William Lipscomb is the recipient of the 2012 CESM Distinguished Achievement Award. Bill's contributions to the CESM project began over ten years ago when he joined the Climate, Ocean and Sea Ice Modeling (COSIM) team at Los Alamos National Laboratory as a Postdoctoral Researcher. In his initial years at Los Alamos, Bill made notable improvements to the Los Alamos sea ice model, which is the sea ice component of CESM. In more recent years, Bill has established and led the effort to incorporate a land ice component into CESM. Through Bill's inventive and hard work in this area, the CESM project is now making exciting contributions to our understanding of ice sheet loss and sea level rise.
During the early 2000s, CESM adopted the Los Alamos Community Ice CodE (CICE) as its sea ice model component. Bill has made numerous and significant improvements to CICE. These include developments on the sea ice thermodynamics, transport, ridging, and ice thickness distribution. These have improved both the reliability and efficiency of CICE, allowing it to remain a state-of-the-science model. Through these model development efforts, Bill's activities have directly benefitted a large community of scientists who are using CESM to understand numerous aspects of polar climate variability and change.

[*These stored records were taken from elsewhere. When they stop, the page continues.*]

(** [open(path, "r")]: the handle gives the text of the file.  The call
    raises the [OSError] of what it finds: nothing at the path, a
    directory, or a file that may not be read. *)
Definition open_r (path : string) : io FS.content := fun fs =>
  match FS.files fs !! path with
  | None => (Raise (FileNotFoundError path), fs)
  | Some FS.Directory => (Raise (IsADirectoryError path), fs)
  | Some (FS.Regular f) =>
      if FS.readable f then (Ok (FS.text f), fs)
      else (Raise (PermissionError path), fs)
  end.

(** [open(path, "w")]: the file is created if there is none, and emptied.
    The call raises the [OSError] of what stops it: a missing directory, a
    directory that may not be written, a directory at the path itself, or
    a file that may not be written. *)
Definition open_w (path : string) : io unit := fun fs =>
  match FS.files fs !! path with
  | None =>
      match FS.creatable fs with
      | FS.Allowed =>
          (Ok tt, FS.update path {| FS.text := FS.NotJson; FS.readable := true;
                                    FS.writable := true |} fs)
      | FS.NoDirectory => (Raise (FileNotFoundError path), fs)
      | FS.Forbidden => (Raise (PermissionError path), fs)
      end
  | Some FS.Directory => (Raise (IsADirectoryError path), fs)
  | Some (FS.Regular f) =>
      if FS.writable f then (Ok tt, FS.update path (FS.set_text FS.NotJson f) fs)
      else (Raise (PermissionError path), fs)
  end.

(** [json.load(f)] on the text of an opened file. *)
Definition json_load (txt : FS.content) : result pyval :=
  match txt with
  | FS.Json doc => Ok doc
  | FS.NotJson => Raise JSONDecodeError
  | FS.NotText => Raise UnicodeDecodeError
  end.

(** [json.dump(doc, f)] into the file opened at [path]. *)
Definition json_dump (doc : pyval) (path : string) : io unit := fun fs =>
  (Ok tt, FS.write path (FS.Json doc) fs).

(** ** class JsonVacancyStorage *)

Module JsonVacancyStorage.

Record t := { file_name : string }.

Definition add_vacancies (self : t) (vacancies : list Vacancy.t) : io unit :=
  _ ← open_w (file_name self);
  json_dump (PList (map Vacancy.__dict__ vacancies)) (file_name self).

(** The comprehension of [get_vacancies]: for each [v] in turn, the test
    [v[key] == value], then the call of [Vacancy] on those that pass. *)
Fixpoint select (key : string) (value : pyval) (vacancies : list pyval)
  : result (list Vacancy.t) :=
  match vacancies with
  | [] => Ok []
  | v :: rest =>
      x ← getitem v key;
      if py_eq x value then
        o ← Vacancy.from_kwargs v;
        os ← select key value rest;
        Ok (o :: os)
      else select key value rest
  end.

Definition get_vacancies (self : t) (key : string) (value : pyval)
  : io (list Vacancy.t) :=
  f ← open_r (file_name self);
  vacancies ← lift (json_load f);
  lift (vs ← iter vacancies; select key value vs).

(** The comprehension of [delete_vacancies]: the [v] with
    [v[key] != value], in order. *)
Fixpoint reject (key : string) (value : pyval) (vacancies : list pyval)
  : result (list pyval) :=
  match vacancies with
  | [] => Ok []
  | v :: rest =>
      x ← getitem v key;
      if py_ne x value then
        vs ← reject key value rest;
        Ok (v :: vs)
      else reject key value rest
  end.

Definition delete_vacancies (self : t) (key : string) (value : pyval)
  : io unit :=
  f ← open_r (file_name self);
  vacancies ← lift (json_load f);
  kept ← lift (vs ← iter vacancies; reject key value vs);
  _ ← open_w (file_name self);
  json_dump (PList kept) (file_name self).

End JsonVacancyStorage.

(** ** Vocabulary of the statements *)

(** The four fields of a vacancy record, their keys in a stored record and
    their values in an instance. *)
Inductive field := Title | Url | Salary | Description.

Definition field_key (f : field) : string :=
  match f with
  | Title => "title"
  | Url => "url"
  | Salary => "salary"
  | Description => "description"
  end.

Definition field_value (f : field) (v : Vacancy.t) : pyval :=
  match f with
  | Title => Vacancy.title v
  | Url => Vacancy.url v
  | Salary => Vacancy.salary v
  | Description => Vacancy.description v
  end.

(** A number is an [int] or a [float]; [bool] is not counted as one. *)
Definition is_number (v : pyval) : bool :=
  match v with
  | PInt _ | PFloat _ => true
  | _ => false
  end.

Definition is_string (v : pyval) : bool :=
  match v with
  | PStr _ => true
  | _ => false
  end.

(** A number that answers [True] to [v >= 0]. *)
Definition nonneg_number (v : pyval) : bool :=
  is_number v && match py_ge v (PInt 0) with Ok b => b | Raise _ => false end.

(** The salary the specification expects for the input [s]:
    [s if s is a number else 0]. *)
Definition spec_salary (s : pyval) : pyval :=
  if is_number s then s else PInt 0.

(** The type contract of each field, and the message [validate] raises for
    the field that breaks it. *)
Definition well_typed (f : field) (v : Vacancy.t) : bool :=
  match f with
  | Salary => is_number (Vacancy.salary v)
  | _ => is_string (field_value f v)
  end.

Definition field_message (f : field) : string :=
  match f with
  | Title => "Title must be a string"
  | Url => "URL must be a string"
  | Salary => "Salary must be a number"
  | Description => "Description must be a string"
  end.

(** An instance as the constructor leaves it. *)
Definition constructed (v : Vacancy.t) : Prop :=
  ∃ t u s d, v = Vacancy.__init__ t u s d.

(** The instance [get_vacancies] rebuilds from the stored record of [v]. *)
Definition reloaded (v : Vacancy.t) : Vacancy.t :=
  Vacancy.__init__ (Vacancy.title v) (Vacancy.url v) (Vacancy.salary v)
    (Vacancy.description v).

(** The document [add_vacancies] writes for a sequence of vacancies. *)
Definition records (vs : list Vacancy.t) : pyval :=
  PList (map Vacancy.__dict__ vs).

(** What the backing file of a storage holds, and whether it can be opened
    for reading and for writing. *)
Definition stored (self : JsonVacancyStorage.t) (fs : FS.t) : option pyval :=
  match FS.files fs !! JsonVacancyStorage.file_name self with
  | Some (FS.Regular f) =>
      match FS.text f with
      | FS.Json doc => Some doc
      | _ => None
      end
  | _ => None
  end.

Definition can_read (self : JsonVacancyStorage.t) (fs : FS.t) : bool :=
  match FS.files fs !! JsonVacancyStorage.file_name self with
  | Some (FS.Regular f) => FS.readable f
  | _ => false
  end.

In more recent years, the CESM project has benefitted greatly from Bill's leadership, advocacy and team building that brought a new dynamic ice sheet modeling capability into the CESM. In 2008, Bill advocated for the creation of a working group that was devoted to developing and maintaining a land ice component for CESM. This was needed, he said, in order for the CESM project to make realistic and scientifically justified projections of future sea level rise. The CESM Scientific Steering Committee subsequently approved this request and, as a result, the Land Ice Working Group was established in 2009. Bill's leadership and hard work as co-chair of this group has been admirable. He has effectively brought glaciologists into the CESM community and, under Bill's guidance, the LIWG has become a very active and dynamic group that is addressing exciting model advancements and scientific applications. As such, Bill has been instrumental in the incorporation of a land ice component into CESM, allowing the project to be at the forefront of land ice modeling efforts for climate applications. We look forward to the future exciting science that this new modeling capability enables and to Bill's continued leadership of this effort.